> WHAT YOU HAVE TO DO
For the material that follows, return exactly the lines from the one with "(n <=? 90)%nat)" through the one with "(** The characters", both ends included.

───── RECORDS SHOWN ─────

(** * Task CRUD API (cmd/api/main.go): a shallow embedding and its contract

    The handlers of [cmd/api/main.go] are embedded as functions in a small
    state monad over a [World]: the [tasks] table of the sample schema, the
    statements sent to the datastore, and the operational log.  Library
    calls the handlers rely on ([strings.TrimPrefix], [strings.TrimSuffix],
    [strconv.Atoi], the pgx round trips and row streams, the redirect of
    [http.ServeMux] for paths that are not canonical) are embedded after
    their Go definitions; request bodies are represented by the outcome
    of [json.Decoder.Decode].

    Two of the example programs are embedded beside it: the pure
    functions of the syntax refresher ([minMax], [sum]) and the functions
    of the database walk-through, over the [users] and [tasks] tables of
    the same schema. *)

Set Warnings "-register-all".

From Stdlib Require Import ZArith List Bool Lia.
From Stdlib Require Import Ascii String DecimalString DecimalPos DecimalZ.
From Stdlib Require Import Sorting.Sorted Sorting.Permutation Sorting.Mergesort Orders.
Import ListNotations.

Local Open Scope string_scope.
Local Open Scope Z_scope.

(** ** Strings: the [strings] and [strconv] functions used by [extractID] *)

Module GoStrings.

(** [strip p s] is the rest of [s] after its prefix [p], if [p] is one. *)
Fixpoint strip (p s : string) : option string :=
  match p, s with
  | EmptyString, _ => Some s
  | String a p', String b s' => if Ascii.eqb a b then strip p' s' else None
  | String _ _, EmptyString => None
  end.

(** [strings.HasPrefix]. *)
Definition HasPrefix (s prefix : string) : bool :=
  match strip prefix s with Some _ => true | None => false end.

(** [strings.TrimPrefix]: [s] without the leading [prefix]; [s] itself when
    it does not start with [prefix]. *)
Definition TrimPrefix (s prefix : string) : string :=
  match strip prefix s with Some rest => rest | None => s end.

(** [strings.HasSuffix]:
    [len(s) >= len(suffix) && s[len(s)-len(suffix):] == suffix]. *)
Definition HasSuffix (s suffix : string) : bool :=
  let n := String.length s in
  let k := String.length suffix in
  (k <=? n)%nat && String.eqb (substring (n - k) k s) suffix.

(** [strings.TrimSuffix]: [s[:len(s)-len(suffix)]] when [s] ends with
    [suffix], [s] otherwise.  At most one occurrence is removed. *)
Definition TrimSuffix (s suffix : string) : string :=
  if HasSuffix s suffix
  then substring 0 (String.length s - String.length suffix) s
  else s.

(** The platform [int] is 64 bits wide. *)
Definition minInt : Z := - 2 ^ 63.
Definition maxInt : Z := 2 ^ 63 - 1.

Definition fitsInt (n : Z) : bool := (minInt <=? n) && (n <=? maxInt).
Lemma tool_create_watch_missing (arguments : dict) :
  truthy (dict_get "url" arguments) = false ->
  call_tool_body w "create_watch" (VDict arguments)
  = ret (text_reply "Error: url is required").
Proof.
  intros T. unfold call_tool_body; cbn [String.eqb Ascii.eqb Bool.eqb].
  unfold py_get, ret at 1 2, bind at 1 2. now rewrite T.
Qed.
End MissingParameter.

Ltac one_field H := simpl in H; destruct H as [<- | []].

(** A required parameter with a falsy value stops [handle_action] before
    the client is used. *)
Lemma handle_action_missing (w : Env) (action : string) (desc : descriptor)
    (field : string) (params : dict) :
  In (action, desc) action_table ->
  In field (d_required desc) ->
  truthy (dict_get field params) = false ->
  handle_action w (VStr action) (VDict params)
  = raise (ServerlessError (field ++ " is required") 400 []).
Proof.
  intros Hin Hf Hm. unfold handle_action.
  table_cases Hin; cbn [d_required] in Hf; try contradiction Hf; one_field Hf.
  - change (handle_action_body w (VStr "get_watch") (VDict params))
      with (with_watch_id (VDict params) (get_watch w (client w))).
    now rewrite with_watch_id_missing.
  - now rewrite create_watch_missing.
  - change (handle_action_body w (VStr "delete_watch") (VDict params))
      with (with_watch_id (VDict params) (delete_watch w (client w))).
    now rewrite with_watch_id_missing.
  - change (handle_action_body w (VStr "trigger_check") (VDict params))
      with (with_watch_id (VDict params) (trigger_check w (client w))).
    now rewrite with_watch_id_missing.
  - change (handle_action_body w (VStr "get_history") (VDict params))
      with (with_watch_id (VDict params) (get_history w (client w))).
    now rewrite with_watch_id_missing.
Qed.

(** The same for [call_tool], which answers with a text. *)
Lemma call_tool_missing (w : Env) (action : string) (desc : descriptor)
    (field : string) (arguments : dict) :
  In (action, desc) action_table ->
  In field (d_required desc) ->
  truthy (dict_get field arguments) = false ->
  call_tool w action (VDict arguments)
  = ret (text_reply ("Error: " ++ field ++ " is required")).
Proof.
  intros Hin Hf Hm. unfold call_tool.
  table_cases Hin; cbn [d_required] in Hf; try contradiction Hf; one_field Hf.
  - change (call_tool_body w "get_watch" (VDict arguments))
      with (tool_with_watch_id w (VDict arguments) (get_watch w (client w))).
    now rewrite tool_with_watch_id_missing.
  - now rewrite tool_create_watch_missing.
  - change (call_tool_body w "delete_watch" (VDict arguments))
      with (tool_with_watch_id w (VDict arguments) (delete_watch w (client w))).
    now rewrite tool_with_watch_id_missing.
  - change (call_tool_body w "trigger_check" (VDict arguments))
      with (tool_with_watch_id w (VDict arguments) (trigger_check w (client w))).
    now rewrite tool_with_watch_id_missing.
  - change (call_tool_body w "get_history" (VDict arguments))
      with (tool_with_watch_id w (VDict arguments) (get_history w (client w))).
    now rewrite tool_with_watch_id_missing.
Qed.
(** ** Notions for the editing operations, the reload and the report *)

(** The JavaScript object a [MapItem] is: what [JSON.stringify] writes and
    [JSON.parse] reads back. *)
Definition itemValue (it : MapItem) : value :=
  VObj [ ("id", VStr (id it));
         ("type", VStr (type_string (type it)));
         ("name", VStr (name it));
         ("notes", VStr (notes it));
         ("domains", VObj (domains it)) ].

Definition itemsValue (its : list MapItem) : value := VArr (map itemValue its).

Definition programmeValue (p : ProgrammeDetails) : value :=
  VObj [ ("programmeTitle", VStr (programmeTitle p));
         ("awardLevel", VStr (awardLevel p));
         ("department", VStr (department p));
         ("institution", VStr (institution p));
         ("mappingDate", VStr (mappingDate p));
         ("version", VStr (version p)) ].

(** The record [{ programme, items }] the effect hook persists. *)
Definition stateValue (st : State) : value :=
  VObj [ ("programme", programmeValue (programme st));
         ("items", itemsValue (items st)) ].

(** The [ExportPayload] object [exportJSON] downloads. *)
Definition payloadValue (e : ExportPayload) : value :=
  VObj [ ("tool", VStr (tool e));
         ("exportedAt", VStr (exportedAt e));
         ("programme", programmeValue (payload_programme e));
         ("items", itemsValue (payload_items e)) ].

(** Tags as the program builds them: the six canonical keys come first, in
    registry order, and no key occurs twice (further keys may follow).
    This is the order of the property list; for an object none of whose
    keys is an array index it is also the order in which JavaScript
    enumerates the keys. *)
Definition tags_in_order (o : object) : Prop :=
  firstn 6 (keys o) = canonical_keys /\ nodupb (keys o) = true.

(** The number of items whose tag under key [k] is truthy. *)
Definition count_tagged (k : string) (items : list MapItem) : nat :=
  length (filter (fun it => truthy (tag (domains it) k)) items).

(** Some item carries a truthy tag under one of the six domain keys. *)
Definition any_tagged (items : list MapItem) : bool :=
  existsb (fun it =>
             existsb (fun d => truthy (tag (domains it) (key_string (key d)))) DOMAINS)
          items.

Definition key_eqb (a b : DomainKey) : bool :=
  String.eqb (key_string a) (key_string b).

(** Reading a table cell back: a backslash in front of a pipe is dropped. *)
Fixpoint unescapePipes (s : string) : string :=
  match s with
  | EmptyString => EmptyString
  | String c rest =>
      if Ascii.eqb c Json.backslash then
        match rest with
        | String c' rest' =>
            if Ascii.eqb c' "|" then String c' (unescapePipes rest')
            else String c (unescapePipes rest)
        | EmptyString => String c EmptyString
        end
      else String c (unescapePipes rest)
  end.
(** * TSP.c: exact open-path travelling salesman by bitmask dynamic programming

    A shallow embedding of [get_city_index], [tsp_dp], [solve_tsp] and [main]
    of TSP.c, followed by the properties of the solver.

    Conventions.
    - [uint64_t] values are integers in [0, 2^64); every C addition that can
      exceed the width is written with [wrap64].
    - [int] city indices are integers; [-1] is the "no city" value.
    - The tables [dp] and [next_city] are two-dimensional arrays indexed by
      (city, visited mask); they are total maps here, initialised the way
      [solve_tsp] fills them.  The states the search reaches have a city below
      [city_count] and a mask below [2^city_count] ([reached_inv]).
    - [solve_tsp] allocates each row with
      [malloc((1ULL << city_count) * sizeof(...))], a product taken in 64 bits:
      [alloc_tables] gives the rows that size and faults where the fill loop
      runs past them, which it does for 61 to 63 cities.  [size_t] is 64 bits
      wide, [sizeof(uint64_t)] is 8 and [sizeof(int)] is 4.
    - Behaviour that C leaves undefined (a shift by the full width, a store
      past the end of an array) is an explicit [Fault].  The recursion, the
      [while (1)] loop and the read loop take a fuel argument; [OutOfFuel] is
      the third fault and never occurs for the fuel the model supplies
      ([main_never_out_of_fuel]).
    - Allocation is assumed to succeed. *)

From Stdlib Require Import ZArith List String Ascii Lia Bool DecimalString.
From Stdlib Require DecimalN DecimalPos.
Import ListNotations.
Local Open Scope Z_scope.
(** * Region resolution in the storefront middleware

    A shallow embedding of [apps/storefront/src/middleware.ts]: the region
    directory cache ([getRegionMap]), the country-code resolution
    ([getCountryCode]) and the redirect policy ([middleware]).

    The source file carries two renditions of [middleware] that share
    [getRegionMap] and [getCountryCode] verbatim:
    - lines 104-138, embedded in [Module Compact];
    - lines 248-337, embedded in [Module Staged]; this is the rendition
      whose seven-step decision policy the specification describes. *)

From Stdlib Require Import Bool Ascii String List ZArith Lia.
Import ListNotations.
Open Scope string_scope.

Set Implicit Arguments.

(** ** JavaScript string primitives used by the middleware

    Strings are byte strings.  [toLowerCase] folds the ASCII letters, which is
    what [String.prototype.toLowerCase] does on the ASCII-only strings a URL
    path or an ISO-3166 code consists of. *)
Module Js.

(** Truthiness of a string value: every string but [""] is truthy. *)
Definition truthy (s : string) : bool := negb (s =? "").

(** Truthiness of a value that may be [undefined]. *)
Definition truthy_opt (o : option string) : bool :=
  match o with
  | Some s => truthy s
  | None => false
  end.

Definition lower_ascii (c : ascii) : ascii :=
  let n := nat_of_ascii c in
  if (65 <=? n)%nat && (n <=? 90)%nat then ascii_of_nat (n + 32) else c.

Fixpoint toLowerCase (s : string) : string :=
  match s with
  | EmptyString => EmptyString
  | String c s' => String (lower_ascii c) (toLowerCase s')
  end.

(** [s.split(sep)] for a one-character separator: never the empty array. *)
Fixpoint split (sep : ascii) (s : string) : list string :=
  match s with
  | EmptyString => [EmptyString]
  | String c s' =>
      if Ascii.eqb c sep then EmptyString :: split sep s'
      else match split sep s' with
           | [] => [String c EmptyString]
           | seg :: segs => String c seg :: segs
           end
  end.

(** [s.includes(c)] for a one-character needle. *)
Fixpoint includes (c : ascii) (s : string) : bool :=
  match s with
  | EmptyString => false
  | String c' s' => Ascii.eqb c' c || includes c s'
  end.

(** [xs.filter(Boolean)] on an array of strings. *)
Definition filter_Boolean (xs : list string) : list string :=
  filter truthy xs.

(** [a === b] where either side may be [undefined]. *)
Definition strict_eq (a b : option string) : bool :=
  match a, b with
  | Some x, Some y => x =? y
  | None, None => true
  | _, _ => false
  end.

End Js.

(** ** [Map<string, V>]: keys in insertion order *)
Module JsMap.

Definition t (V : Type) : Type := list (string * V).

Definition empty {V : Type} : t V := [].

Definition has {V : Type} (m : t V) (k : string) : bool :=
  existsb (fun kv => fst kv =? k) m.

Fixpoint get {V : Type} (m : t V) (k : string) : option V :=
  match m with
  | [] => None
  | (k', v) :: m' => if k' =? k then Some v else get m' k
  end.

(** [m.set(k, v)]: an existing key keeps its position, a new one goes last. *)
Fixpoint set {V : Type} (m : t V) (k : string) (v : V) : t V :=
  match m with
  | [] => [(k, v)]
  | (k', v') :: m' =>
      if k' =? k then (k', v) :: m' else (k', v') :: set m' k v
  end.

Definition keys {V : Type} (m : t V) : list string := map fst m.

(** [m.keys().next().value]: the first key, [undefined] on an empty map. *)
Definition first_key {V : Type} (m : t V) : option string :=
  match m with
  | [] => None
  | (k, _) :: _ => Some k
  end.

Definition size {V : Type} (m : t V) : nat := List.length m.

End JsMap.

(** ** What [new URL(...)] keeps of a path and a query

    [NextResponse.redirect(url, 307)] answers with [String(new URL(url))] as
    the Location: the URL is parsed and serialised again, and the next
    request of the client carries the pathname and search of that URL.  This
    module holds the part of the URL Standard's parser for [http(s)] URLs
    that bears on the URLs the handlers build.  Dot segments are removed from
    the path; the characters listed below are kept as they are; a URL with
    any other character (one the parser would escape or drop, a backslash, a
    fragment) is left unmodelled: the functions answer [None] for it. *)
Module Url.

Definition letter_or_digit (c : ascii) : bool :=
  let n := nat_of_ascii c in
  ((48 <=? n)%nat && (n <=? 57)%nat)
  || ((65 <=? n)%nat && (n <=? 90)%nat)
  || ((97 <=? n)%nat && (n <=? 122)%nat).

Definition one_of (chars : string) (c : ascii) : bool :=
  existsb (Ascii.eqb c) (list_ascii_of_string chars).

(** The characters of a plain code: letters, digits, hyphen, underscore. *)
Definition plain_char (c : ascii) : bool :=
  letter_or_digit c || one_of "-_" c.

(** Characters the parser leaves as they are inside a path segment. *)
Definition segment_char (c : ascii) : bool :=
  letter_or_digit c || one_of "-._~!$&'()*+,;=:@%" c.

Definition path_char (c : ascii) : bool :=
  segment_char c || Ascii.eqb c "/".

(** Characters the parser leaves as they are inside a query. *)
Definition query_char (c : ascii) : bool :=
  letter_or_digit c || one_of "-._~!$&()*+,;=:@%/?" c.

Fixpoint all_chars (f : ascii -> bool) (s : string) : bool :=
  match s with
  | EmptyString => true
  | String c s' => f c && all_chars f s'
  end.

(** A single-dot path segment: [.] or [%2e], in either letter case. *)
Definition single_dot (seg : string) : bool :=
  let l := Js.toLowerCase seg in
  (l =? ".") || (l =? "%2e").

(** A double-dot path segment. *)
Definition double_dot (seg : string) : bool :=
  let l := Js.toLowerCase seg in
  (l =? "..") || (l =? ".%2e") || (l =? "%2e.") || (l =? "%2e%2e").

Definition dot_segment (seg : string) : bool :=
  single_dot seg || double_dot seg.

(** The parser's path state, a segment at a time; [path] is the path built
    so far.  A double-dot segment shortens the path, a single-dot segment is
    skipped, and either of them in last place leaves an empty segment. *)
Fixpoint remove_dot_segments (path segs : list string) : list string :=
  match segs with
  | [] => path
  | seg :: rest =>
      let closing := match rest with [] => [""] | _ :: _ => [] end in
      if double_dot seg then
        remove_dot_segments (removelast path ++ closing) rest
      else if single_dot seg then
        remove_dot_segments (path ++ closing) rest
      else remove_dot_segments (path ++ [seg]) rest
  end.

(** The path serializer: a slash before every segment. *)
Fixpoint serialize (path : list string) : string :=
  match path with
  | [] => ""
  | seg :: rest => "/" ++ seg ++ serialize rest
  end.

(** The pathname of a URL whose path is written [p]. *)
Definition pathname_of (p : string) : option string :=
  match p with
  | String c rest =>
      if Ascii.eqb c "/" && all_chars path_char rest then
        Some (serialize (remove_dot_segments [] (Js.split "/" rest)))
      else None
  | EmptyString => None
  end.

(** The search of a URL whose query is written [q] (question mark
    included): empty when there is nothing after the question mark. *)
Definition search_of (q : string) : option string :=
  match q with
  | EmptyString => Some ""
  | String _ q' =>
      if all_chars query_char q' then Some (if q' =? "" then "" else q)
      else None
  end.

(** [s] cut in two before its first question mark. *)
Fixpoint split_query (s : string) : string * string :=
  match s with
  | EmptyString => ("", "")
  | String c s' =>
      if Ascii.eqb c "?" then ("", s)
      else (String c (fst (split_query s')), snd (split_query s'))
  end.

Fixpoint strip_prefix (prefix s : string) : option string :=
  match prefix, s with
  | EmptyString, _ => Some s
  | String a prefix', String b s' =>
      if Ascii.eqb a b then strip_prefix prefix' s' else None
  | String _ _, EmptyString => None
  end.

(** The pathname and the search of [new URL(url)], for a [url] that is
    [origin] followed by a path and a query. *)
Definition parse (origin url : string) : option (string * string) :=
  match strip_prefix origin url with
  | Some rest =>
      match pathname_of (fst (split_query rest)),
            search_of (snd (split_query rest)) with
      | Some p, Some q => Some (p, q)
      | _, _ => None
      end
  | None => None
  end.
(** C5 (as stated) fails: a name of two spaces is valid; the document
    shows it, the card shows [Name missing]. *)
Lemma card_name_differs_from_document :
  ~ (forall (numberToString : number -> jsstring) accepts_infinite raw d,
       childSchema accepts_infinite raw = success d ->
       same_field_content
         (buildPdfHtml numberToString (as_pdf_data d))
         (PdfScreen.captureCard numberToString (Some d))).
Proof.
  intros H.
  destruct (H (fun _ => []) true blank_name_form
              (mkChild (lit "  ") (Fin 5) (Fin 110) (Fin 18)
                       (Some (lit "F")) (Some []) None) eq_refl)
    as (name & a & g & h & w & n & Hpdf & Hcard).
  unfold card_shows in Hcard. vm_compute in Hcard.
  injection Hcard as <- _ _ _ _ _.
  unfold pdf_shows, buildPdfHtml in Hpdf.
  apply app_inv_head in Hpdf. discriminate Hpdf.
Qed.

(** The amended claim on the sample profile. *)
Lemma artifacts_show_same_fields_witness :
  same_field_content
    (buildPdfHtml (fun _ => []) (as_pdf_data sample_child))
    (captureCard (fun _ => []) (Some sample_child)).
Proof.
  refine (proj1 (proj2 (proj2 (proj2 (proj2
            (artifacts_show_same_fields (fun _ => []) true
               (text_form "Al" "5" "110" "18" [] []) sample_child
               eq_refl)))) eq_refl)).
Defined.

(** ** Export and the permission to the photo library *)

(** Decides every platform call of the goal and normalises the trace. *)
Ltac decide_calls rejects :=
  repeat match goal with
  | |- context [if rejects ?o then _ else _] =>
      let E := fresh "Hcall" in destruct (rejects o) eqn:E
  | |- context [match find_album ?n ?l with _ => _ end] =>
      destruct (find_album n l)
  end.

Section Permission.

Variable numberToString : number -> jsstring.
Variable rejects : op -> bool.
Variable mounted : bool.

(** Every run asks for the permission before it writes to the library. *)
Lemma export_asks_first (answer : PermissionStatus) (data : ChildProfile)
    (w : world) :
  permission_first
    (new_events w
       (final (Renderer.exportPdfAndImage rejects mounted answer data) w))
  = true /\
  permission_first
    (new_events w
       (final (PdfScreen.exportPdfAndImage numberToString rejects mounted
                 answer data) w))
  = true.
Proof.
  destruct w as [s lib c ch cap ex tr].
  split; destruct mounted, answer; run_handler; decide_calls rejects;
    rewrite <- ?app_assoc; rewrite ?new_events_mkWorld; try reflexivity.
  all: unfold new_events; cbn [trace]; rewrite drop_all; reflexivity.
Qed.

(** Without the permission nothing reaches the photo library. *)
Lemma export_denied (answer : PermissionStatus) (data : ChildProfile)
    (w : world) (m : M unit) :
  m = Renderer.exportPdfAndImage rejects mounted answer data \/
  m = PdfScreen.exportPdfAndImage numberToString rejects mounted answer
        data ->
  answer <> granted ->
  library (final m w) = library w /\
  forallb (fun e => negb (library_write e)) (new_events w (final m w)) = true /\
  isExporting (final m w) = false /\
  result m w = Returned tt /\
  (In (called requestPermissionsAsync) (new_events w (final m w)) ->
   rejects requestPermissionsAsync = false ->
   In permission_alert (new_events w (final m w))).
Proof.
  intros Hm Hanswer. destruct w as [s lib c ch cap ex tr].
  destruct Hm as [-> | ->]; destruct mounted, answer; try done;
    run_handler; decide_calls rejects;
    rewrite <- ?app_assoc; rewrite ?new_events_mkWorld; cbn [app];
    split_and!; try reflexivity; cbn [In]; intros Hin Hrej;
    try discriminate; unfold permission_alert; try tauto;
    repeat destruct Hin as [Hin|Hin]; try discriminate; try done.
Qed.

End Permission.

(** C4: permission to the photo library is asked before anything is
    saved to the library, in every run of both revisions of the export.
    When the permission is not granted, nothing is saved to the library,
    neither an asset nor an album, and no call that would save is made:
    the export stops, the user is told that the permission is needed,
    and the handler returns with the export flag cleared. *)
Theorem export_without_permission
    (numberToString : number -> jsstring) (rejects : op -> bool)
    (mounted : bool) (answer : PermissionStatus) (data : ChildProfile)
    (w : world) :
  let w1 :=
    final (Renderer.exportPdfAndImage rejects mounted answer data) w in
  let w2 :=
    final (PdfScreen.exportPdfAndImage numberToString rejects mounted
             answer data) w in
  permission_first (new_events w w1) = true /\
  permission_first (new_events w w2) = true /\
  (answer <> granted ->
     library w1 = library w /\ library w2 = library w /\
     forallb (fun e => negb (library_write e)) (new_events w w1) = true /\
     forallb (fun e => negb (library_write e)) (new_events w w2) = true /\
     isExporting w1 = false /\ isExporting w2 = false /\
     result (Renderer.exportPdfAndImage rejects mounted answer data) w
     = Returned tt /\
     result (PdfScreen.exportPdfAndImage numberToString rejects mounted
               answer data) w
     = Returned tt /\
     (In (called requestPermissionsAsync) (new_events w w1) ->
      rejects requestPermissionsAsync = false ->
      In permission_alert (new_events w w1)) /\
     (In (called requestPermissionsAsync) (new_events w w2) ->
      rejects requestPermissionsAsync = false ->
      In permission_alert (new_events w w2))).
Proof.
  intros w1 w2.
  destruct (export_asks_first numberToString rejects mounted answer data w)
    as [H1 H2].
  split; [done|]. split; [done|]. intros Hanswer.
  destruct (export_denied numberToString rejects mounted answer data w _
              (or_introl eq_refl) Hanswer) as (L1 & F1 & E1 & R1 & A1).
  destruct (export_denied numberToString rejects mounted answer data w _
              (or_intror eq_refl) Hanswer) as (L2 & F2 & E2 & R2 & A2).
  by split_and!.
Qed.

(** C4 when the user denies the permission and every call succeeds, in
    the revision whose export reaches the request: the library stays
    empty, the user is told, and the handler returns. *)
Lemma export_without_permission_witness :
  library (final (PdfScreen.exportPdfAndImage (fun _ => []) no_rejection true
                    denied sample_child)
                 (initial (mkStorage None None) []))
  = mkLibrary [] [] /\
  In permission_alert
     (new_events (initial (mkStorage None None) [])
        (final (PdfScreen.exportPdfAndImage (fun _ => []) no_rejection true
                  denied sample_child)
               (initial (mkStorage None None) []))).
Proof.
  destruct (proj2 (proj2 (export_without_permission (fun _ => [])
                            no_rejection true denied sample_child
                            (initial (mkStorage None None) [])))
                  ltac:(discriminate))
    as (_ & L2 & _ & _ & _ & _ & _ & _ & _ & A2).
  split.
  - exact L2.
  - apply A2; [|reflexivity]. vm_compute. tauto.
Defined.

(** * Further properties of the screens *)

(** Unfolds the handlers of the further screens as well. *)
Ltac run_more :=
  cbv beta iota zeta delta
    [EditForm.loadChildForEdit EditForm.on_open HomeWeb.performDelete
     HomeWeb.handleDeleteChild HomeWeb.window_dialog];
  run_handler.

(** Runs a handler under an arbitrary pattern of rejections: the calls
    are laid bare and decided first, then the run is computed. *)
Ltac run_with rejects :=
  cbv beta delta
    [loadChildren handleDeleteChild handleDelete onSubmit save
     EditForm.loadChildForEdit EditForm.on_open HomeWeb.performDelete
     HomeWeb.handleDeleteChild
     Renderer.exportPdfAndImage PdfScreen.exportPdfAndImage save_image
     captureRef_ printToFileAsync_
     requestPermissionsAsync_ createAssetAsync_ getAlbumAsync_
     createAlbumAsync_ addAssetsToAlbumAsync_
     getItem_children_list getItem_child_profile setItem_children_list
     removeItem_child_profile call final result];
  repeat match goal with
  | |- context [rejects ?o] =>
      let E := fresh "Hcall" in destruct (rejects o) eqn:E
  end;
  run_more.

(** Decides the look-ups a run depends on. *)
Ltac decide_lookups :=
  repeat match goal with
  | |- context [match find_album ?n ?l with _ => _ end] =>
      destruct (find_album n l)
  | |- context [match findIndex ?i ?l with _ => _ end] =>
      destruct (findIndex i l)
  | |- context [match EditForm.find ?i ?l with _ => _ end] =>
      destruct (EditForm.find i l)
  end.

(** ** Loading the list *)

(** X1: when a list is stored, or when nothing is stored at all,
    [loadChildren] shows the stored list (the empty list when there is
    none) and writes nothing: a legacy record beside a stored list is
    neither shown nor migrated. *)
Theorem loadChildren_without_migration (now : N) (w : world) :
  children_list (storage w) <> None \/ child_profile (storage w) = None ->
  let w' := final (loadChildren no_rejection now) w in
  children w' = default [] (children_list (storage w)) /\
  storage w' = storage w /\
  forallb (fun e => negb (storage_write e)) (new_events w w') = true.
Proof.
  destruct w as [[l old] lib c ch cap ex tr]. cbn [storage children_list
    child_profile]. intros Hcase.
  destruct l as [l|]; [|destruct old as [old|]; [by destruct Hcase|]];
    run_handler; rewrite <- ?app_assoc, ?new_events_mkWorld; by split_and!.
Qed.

─────

> REPLY
  || ((65 <=? n)%nat && (n <=? 90)%nat)
  || ((97 <=? n)%nat && (n <=? 122)%nat).

Definition one_of (chars : string) (c : ascii) : bool :=
  existsb (Ascii.eqb c) (list_ascii_of_string chars).

(** The characters of a plain code: letters, digits, hyphen, underscore. *)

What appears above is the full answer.